*Exercise goal*
Among the records below, find the lines that hold the word "pose" and report how many there are, with no other words.

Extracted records
========
Lemma execution_ids_increase_within_one_event_witness :
  wf initial ∧
  let s1 := snd (addEvent "a" 1 None initial) in
  let s2 := run user_quiet [OpCall (CallAddEvent "a" 2 None);
                            OpCall (CallRemoveExecution "a" 0)] s1 in
  find_event s2 "a" = find_event s1 "a" ∧
  (la_executionId (fst (addEvent "a" 1%nat None initial))
   < la_executionId (fst (addEvent "a" 3%nat None s2)))%Z.
Proof.
  split; [exact wf_initial|]. split; [reflexivity|].
  apply (execution_ids_increase_within_one_event user_quiet "a" 1 None
           [OpCall (CallAddEvent "a" 2 None);
            OpCall (CallRemoveExecution "a" 0)]
           3 None initial wf_initial).
  reflexivity.
Defined.

Lemma callback_errors_are_contained_witness :
  wf two_listeners ∧ find_event two_listeners "data" = Some 0 ∧
  1 ∈ executions_of two_listeners 0 ∧ dropped two_listeners 1 = false ∧
  throws (user_first_throws 1 [] (calling 0 [] two_listeners)) = true ∧
  fst (emitEvent user_first_throws "data" [] two_listeners) = Normal ∧
  (∃ k, trace (snd (emitEvent user_first_throws "data" [] two_listeners))
        = trace two_listeners ++ k ∧ Invoked 1 2 [] ∈ k) ∧
  absent (snd (Execution_execute user_first_throws 0 [] two_listeners)) 0.
Proof.
  pose proof (reachable_user_wf user_first_throws
    [OpCall (CallAddEvent "data" 1 oneshot);
     OpCall (CallAddEvent "data" 2 None)]) as Hwf.
  destruct (callback_errors_are_contained user_first_throws "data" []
              two_listeners) as (H1 & H2 & H3 & _).
  assert (1 ∈ executions_of two_listeners 0) as Hin.
  { vm_compute. apply list_elem_of_In. simpl. auto. }
  split; [exact Hwf|]. split; [reflexivity|]. split; [exact Hin|].
  split; [reflexivity|]. split; [reflexivity|]. split; [exact H1|].
  split; [exact (H2 0 1 Hwf eq_refl Hin eq_refl)|].
  destruct (H3 0 Hwf) as (_ & _ & _ & H4); [vm_compute; lia|reflexivity..|].
  exact (H4 eq_refl).
Defined.

(** C8 as stated fails when the expiration callback throws: the error
    leaves the timer callback before [this.cancel()] is reached, and the
    execution stays in the list of its event. *)
Lemma expiration_with_throwing_onExpire_stays_attached :
  let s := run user_onExpire_throws
             [OpCall (CallAddEvent "tick" 1 expiring)] initial in
  timers s !! 0 = Some {| timer_owner := 0; timer_pending := true |} ∧
  fst (fire_timer user_onExpire_throws 0 s) = Throw ∧
  trace (snd (fire_timer user_onExpire_throws 0 s)) = [Expired 0 (Some 9)] ∧
  find_event (snd (fire_timer user_onExpire_throws 0 s)) "tick" = Some 0 ∧
  executions_of (snd (fire_timer user_onExpire_throws 0 s)) 0 = [0].
Proof. by vm_compute. Qed.

Lemma trigger_disarms_expiration_witness :
  wf ticking ∧ (0 < length (execution_heap ticking))%nat ∧
  pending ticking 1 = true ∧
  pending (snd (Execution_execute user_quiet 0 [] ticking)) 1 = false.
Proof.
  assert (wf ticking) as Hwf by exact (wf_addEvent _ _ _ _ _ _ wf_initial).
  assert (0 < length (execution_heap ticking)) as Hlt by (vm_compute; lia).
  split; [exact Hwf|]. split; [exact Hlt|]. split; [reflexivity|].
  exact (proj1 (trigger_disarms_expiration user_quiet 0 [] ticking Hwf Hlt)).
Defined.

Lemma remove_twice_is_remove_once_witness :
  let h := fst (addEvent "a" 1 None initial) in
  wf two_on_a ∧
  view (la_remove h (la_remove h two_on_a)) = view (la_remove h two_on_a) ∧
  executions_of (la_remove h two_on_a) 0 = [1].
Proof.
  pose proof (reachable_user_wf user_quiet
    [OpCall (CallAddEvent "a" 1 None); OpCall (CallAddEvent "a" 2 None)])
    as Hwf.
  split; [exact Hwf|]. split; [|reflexivity].
  exact (proj1 (remove_twice_is_remove_once "a" 1 None initial two_on_a
                  Hwf)).
Defined.

(** * Further properties of the emitter *)

(** ** The registry *)

Lemma registry_event s s' :
  registry s' = registry s →
  events s' = events s ∧ eventIds s' = eventIds s ∧
  length (event_heap s') = length (event_heap s) ∧
  ∀ r, Event_getEventName s' r = Event_getEventName s r ∧
       Event_getID s' r = Event_getID s r.
Proof.
  unfold registry. intros [= Hev Hid Hh].
  split; [done|]. split; [done|]. split.
  { apply (f_equal length) in Hh. by rewrite !length_fmap in Hh. }
  intros r. apply (f_equal (λ l, l !! r)) in Hh.
  rewrite !list_lookup_fmap in Hh.
  unfold Event_getEventName, Event_getID, event_at.
  rewrite !list_lookup_total_alt.
  destruct (event_heap s' !! r), (event_heap s !! r); simplify_eq/=; done.
Qed.

Lemma registry_update_event r f s :
  (∀ ev, eventName (f ev) = eventName ev ∧ eventId (f ev) = eventId ev) →
  registry (update_event r f s) = registry s.
Proof.
  intros Hf. unfold registry. simpl. f_equal.
  rewrite (list_fmap_alter _ f id).
  - by apply list_alter_id.
  - apply Forall_forall. intros ev _. simpl. by destruct (Hf ev) as [-> ->].
Qed.

Lemma registry_Event_removeExecution r id s :
  registry (Event_removeExecution r id s) = registry s.
Proof.
  unfold Event_removeExecution. by rewrite registry_update_event.
Qed.

Lemma registry_stopAutomaticCancellation e s :
  registry (stopAutomaticCancellation e s) = registry s.
Proof.
  unfold stopAutomaticCancellation, clearTimeout.
  destruct (_ =? _)%Z; [done|]. by destruct (0 <? _)%Z.
Qed.

Lemma registry_Execution_cancel e s :
  registry (Execution_cancel e s) = registry s.
Proof.
  unfold Execution_cancel.
  by rewrite registry_Event_removeExecution,
    registry_stopAutomaticCancellation.
Qed.

Lemma registry_Execution_afterRun e s :
  registry (Execution_afterRun e s) = registry s.
Proof.
  unfold Execution_afterRun.
  destruct (removeAfterExecute _); [|done].
  by rewrite registry_Execution_cancel.
Qed.

Lemma registry_Event_addExecution r cb params s :
  registry (snd (Event_addExecution r cb params s)) = registry s.
Proof.
  unfold Event_addExecution.
  destruct (Execution_new_spec r (executionCounter (event_at s r)) cb
              params s) as (x & ts & -> & _).
  cbn [snd]. by rewrite registry_update_event.
Qed.

Lemma sublist_List_filter {A} (f : A → bool) (l : list A) :
  List.filter f l `sublist_of` l.
Proof.
  induction l as [|x l IH]; simpl; [done|].
  destruct (f x); [by apply sublist_skip|by apply sublist_cons].
Qed.

Lemma find_event_None s name :
  find_event s name = None ↔
  ∀ r, r ∈ events s → Event_getEventName s r ≠ name.
Proof.
  unfold find_event. split.
  - intros Hnone r Hr%list_elem_of_In Heq.
    apply (List.find_none _ _ Hnone) in Hr.
    by rewrite Heq, String.eqb_refl in Hr.
  - intros Hall. destruct (List.find _ _) as [r|] eqn:Hfind; [|done].
    apply List.find_some in Hfind as [Hin Heq%String.eqb_eq].
    by apply list_elem_of_In, Hall in Hin.
Qed.

(** What [addEvent] does to the registry: nothing when the name is
    registered; otherwise one [Event] object is created and registered, and
    the counter of event ids is incremented twice. *)
Lemma registry_addEvent name cb params s :
  registry (snd (addEvent name cb params s))
  = match find_event s name with
    | Some _ => registry s
    | None =>
        (events s ++ [length (event_heap s)], (eventIds s + 2)%Z,
         ((λ ev, (eventName ev, eventId ev)) <$> event_heap s)
           ++ [(name, eventIds s)])
    end.
Proof.
  unfold addEvent. destruct (find_event s name) as [r|].
  - pose proof (registry_Event_addExecution r cb params s) as H.
    by destruct (Event_addExecution r cb params s).
  - simpl.
    set (s1 := set_events _ _).
    pose proof (registry_Event_addExecution (length (event_heap s)) cb
                  params s1) as H.
    destruct (Event_addExecution _ _ _ _) as [i s2]. cbn [snd] in *.
    rewrite H. unfold registry, s1. simpl. rewrite fmap_app. simpl.
    do 2 f_equal. lia.
Qed.

(** Seen from the registry, [removeExecution] does nothing or is
    [removeEvent]. *)
Lemma registry_removeExecution name id s :
  registry (removeExecution name id s) = registry s ∨
  registry (removeExecution name id s) = registry (removeEvent name s).
Proof.
  unfold removeExecution. destruct (find_event s name) as [r|]; [|by left].
  destruct (Nat.eqb _ 0); [right|left; apply registry_Event_removeExecution].
  pose proof (registry_event _ _ (registry_Event_removeExecution r id s))
    as (Hev & Hid & _ & Hn).
  unfold registry, removeEvent. simpl.
  change (event_heap (Event_removeExecution r id s))
    with (alter (set_executions (length (array_heap s))) r (event_heap s)).
  f_equal; [f_equal|].
  - change (events (Event_removeExecution r id s)) with (events s).
    apply List.filter_ext. intros r'. by destruct (Hn r') as [-> _].
  - pose proof (registry_Event_removeExecution r id s) as Hreg.
    unfold registry in Hreg. by injection Hreg.
Qed.

(** *** Work on the objects that exist *)

Lemma same_objects_refl s : same_objects s s.
Proof. by split; [|split]. Qed.

Lemma same_objects_trans s1 s2 s3 :
  same_objects s1 s2 → same_objects s2 s3 → same_objects s1 s3.
Proof.
  intros (H1 & H2 & H3) (G1 & G2 & G3). split; [congruence|].
  split; [by etrans|congruence].
Qed.

Lemma same_objects_stopAutomaticCancellation e s :
  same_objects s (stopAutomaticCancellation e s).
Proof.
  split; [apply registry_stopAutomaticCancellation|].
  split; [apply extends_stopAutomaticCancellation|].
  by rewrite execution_heap_stopAutomaticCancellation.
Qed.

Lemma same_objects_Execution_cancel e s :
  same_objects s (Execution_cancel e s).
Proof.
  split; [apply registry_Execution_cancel|].
  split; [apply extends_Execution_cancel|].
  by rewrite execution_heap_Execution_cancel.
Qed.

Lemma same_objects_Execution_afterRun e s :
  same_objects s (Execution_afterRun e s).
Proof.
  split; [apply registry_Execution_afterRun|].
  split; [by apply extends_Execution_afterRun|].
  unfold Execution_afterRun. destruct (removeAfterExecute _).
  - rewrite execution_heap_Execution_cancel. simpl.
    by rewrite !length_alter.
  - simpl. by rewrite !length_alter.
Qed.

Lemma same_objects_calling e args s : same_objects s (calling e args s).
Proof.
  split; [|split].
  - unfold calling. apply registry_stopAutomaticCancellation.
  - by apply extends_calling.
  - unfold calling. simpl.
    by rewrite length_alter, execution_heap_stopAutomaticCancellation.
Qed.

Lemma same_objects_set_awaiting f s : same_objects s (set_awaiting f s).
Proof. split; [done|]. split; [apply extends_set_awaiting|done]. Qed.

Lemma same_objects_expiring t e cb s :
  same_objects s (log (Expired e cb) (set_timers (alter disarm t) s)).
Proof.
  split; [done|]. split; [|done].
  etrans; [|apply extends_log].
  destruct (extends_refl (λ _, True) s) as [? ? ? ? ? _ ?].
  split; try done; simpl. intros t' tm Ht'.
  destruct (decide (t = t')) as [->|Hne].
  - eexists. rewrite list_lookup_alter_eq, Ht'. simpl. done.
  - exists tm. by rewrite list_lookup_alter_ne.
Qed.

Section Invariant.

Variable user : callback → list value → State → Behaviour.

(** A property of machine states that work on the existing objects keeps
    and that the four methods of the emitter called by the program
    keep. *)
Variable J : State → Prop.
Hypothesis J_frame : ∀ s s', same_objects s s' → J s → J s'.
Hypothesis J_run_call : ∀ c s, wf s → J s → J (run_call c s).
========
*Problem solution*
6